Responding to a similar question back in 2000, the respected moral theologian Msgr. William B. Smith said that the pro-abortion record of politicians who call themselves Catholics is “a scandal to the Faith and is radically inconsistent with being a ‘practicing Catholic.’ It is not, however, an automatic excommunication.” He said that pro-abortion politicians are not off the hook since “abortion is the direct killing of a moral innocent (i.e., morally it’s murder). By every moral standard, every direct and deliberate act of that kind (murder) is an objective offense against the natural law and divine positive law, from which no one on this planet is exempt. By definition, this is grave scandal and incompatible with being a practicing Catholic. Those who promote, sustain, and expand abortion cannot disentangle themselves completely from this grave sin and objective injustice.”

So what can be done about Andrew Cuomo? Something should be done, if not under canon 1398, then under canon 1369, which calls for punishment of “a person who uses a public show or speech, published writings, or other media of social communication to blaspheme, seriously damage good morals, express wrongs against religion or against the Church or stir up hatred or contempt against religion or the Church.”

Also applicable to Cuomo is canon 915, which prohibits giving the Holy Eucharist to persons “who obstinately persist in manifest grave sin.” Canon lawyer Dr. Edward Peters contends that Gov. Cuomo is already barred from receiving the Eucharist because of living with a woman to whom he is not married, but he says that the bishops of New York State “may wish to reiterate that ban publicly” in light of Cuomo’s “rabid support for this ghoulish abortion law.” He says that such action would not only safeguard the Eucharist from abuse, but would also “protect the faith community from scandal” and “give serious witness to the world about the importance of Church teaching to Church members.”

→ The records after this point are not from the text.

(** X8.  When the knee the detector reports is one of the values of
    [k_range], the function returns a value of [k_range] that is at least
    2, or 2, or 5; if the values of [k_range] do not exceed a bound of at
    least 5, neither does the result. *)
Theorem find_optimal_k_elbow_bounds (hi : Z) :
  knee_law -> 5 <= hi -> (forall x, In x k_range -> x <= hi) ->
  exists (k : Z) (shown' : streamlit),
    find_optimal_k_elbow wcss_values k_range shown = (Return k, shown')
    /\ 2 <= k <= hi
    /\ (In k k_range \/ k = 2 \/ k = 5).
Proof.
  intros Hknee Hhi Hrange. rewrite find_optimal_k_elbow_run.
  destruct (locate_knee wcss_values k_range) as [kneedle|e] eqn:E.
  - destruct (elbow kneedle) as [k|] eqn:Ek.
    + pose proof (Hknee _ _ _ _ _ _ _ _ E Ek) as Hin.
      pose proof (Hrange k Hin) as Hle.
      exists (Z.max 2 k), shown. split; [reflexivity|]. split; [lia|].
      destruct (Z_le_gt_dec k 2) as [Hs|Hb].
      * right. left. lia.
      * left. now rewrite Z.max_r by lia.
    + exists 5, shown. split; [reflexivity|]. split; [lia | auto].
  - exists 5, (shown ++ [elbow_warning e]). split; [reflexivity|]. split; [lia | auto].
Qed.
End ElbowMore.

Lemma ref_knee_law : knee_law (H := Ref.kneed).
Proof.
  intros x y S c d i kneedle k. cbn. unfold Ref.KneeLocator.
  destruct (negb (Nat.eqb (List.length x) (List.length y))); [discriminate|].
  destruct (map inject_Z x) as [|x0 xs]; [discriminate|].
  destruct y as [|y0 ys]; [discriminate|].
  destruct (Qle_bool _ _ || Qle_bool _ _).
  - intros E. injection E as <-. discriminate.
  - destruct (map _ (combine (x0 :: xs) (y0 :: ys))) as [|d0 ds].
    + intros E. injection E as <-. discriminate.
    + intros E. injection E as <-. cbn [elbow]. apply nth_error_In.
Qed.

(** The ten values of k that the script tries, on a curve with a knee. *)
Lemma find_optimal_k_elbow_bounds_witness :
  5 <= 10
  /\ (forall x, In x (range 1 11) -> x <= 10)
  /\ exists (k : Z) (shown' : streamlit),
      find_optimal_k_elbow (H := Ref.kneed)
        [100; 20; 10; 8; 7; 6; 5; 4; 3; 2]%Q (range 1 11) [] = (Return k, shown')
      /\ 2 <= k <= 10
      /\ (In k (range 1 11) \/ k = 2 \/ k = 5).
Proof.
  assert (Hhi : 5 <= 10) by lia.
  assert (Hrange : forall x, In x (range 1 11) -> x <= 10)
    by (intros x Hx; apply range_In in Hx; lia).
  split; [exact Hhi|]. split; [exact Hrange|].
  exact (find_optimal_k_elbow_bounds (H := Ref.kneed)
           [100; 20; 10; 8; 7; 6; 5; 4; 3; 2]%Q (range 1 11) [] 10
           ref_knee_law Hhi Hrange).
Defined.

(** ** The colours of the palette as display codes *)

Lemma float32_color_rows (data : list (list Z)) :
  Forall (fun px => List.length px = 3%nat) data ->
  forallb (forallb in_byte_range) data = true ->
  Forall color_row (float32 data).
Proof.
  intros Hlen Hbytes. unfold float32. rewrite Forall_forall in *.
  rewrite forallb_forall in Hbytes.
  intros p Hp. apply in_map_iff in Hp as (px & <- & Hpx).
  split; [rewrite length_map; now apply Hlen|].
  specialize (Hbytes px Hpx). rewrite forallb_forall in Hbytes.
  rewrite Forall_forall. intros q Hq. apply in_map_iff in Hq as (z & <- & Hz).
  specialize (Hbytes z Hz). unfold in_byte_range in Hbytes.
  apply andb_prop in Hbytes as [H0 H1]. apply Z.leb_le in H0, H1.
  unfold Qle. cbn. lia.
Qed.

Lemma color_row_code (c : point) :
  color_row c ->
  exists r g b : Z,
    map trunc c = [r; g; b]
    /\ 0 <= r <= 255 /\ 0 <= g <= 255 /\ 0 <= b <= 255
    /\ rgb_to_hex (int_row (map trunc c)) = Return (hex_code r g b).
Proof.
  intros [Hlen Hrange].
  destruct c as [|q1 [|q2 [|q3 [|q4 c]]]]; try discriminate.
  inversion Hrange as [|? ? H1 Hr1]; subst. inversion Hr1 as [|? ? H2 Hr2]; subst.
  inversion Hr2 as [|? ? H3 _]; subst.
  pose proof (trunc_byte q1 H1). pose proof (trunc_byte q2 H2).
  pose proof (trunc_byte q3 H3).
  exists (trunc q1), (trunc q2), (trunc q3). repeat split; try lia.
  cbn [map int_row]. now apply rgb_to_hex_bytes.
Qed.

Section PaletteCodes.
Context `{PIL} `{Sklearn}.
Variables (image : Image) (num_colors : Z).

Timothy Cardinal Dolan, the archbishop of New York, said that he has received “wheelbarrows of letters” asking that Cuomo be excommunicated, but he claimed that such a step would be “counterproductive.” He said that “we have a governor that brags about it. We have a governor that uses his dissent from Church teaching as applause lines. We have a governor that takes quotes from Pope Francis out of context to draw an artificial cleavage between the bishops in New York and the Holy Father himself. He’s not going to be moved by this. So what would be the use?”

Dr. Peters concedes that “Catholics in the public sphere have grown thoroughly accustomed to doing Catholicism as they see fit and show little inclination to be told otherwise,” and says that clerics who attempt “to apply canon 915 in any noticeable way should expect to be called a pedophile and ignored.” But, he says, “these are precisely reasons why I think canon 915’s moment has arrived. The Church’s profane power is unlikely to bring about internal reform in this area today, but the divine witness of laity and clergy faithful to her teachings can.”

By the way, one of the landmarks that Gov. Cuomo ordered lit up to celebrate the massacre of the innocents was the Freedom Tower at the site of the former World Trade Center that was destroyed by Islamic terrorists in 2001. Ironically, a plaque at the site of the memorial lists eleven “unborn babies” who were killed along with their mothers. Many, many more will be killed as a result of the actions of the New York state legislature and the governor.

Blogger Matt Walsh wonders if we called unborn babies “undocumented infants,” would abortionists stop killing them? He says that it is hypocritical to support children coming to the United States from other countries, but not to support “undocumented infants who are trying to cross the border of the birth canal in hopes of a better life.”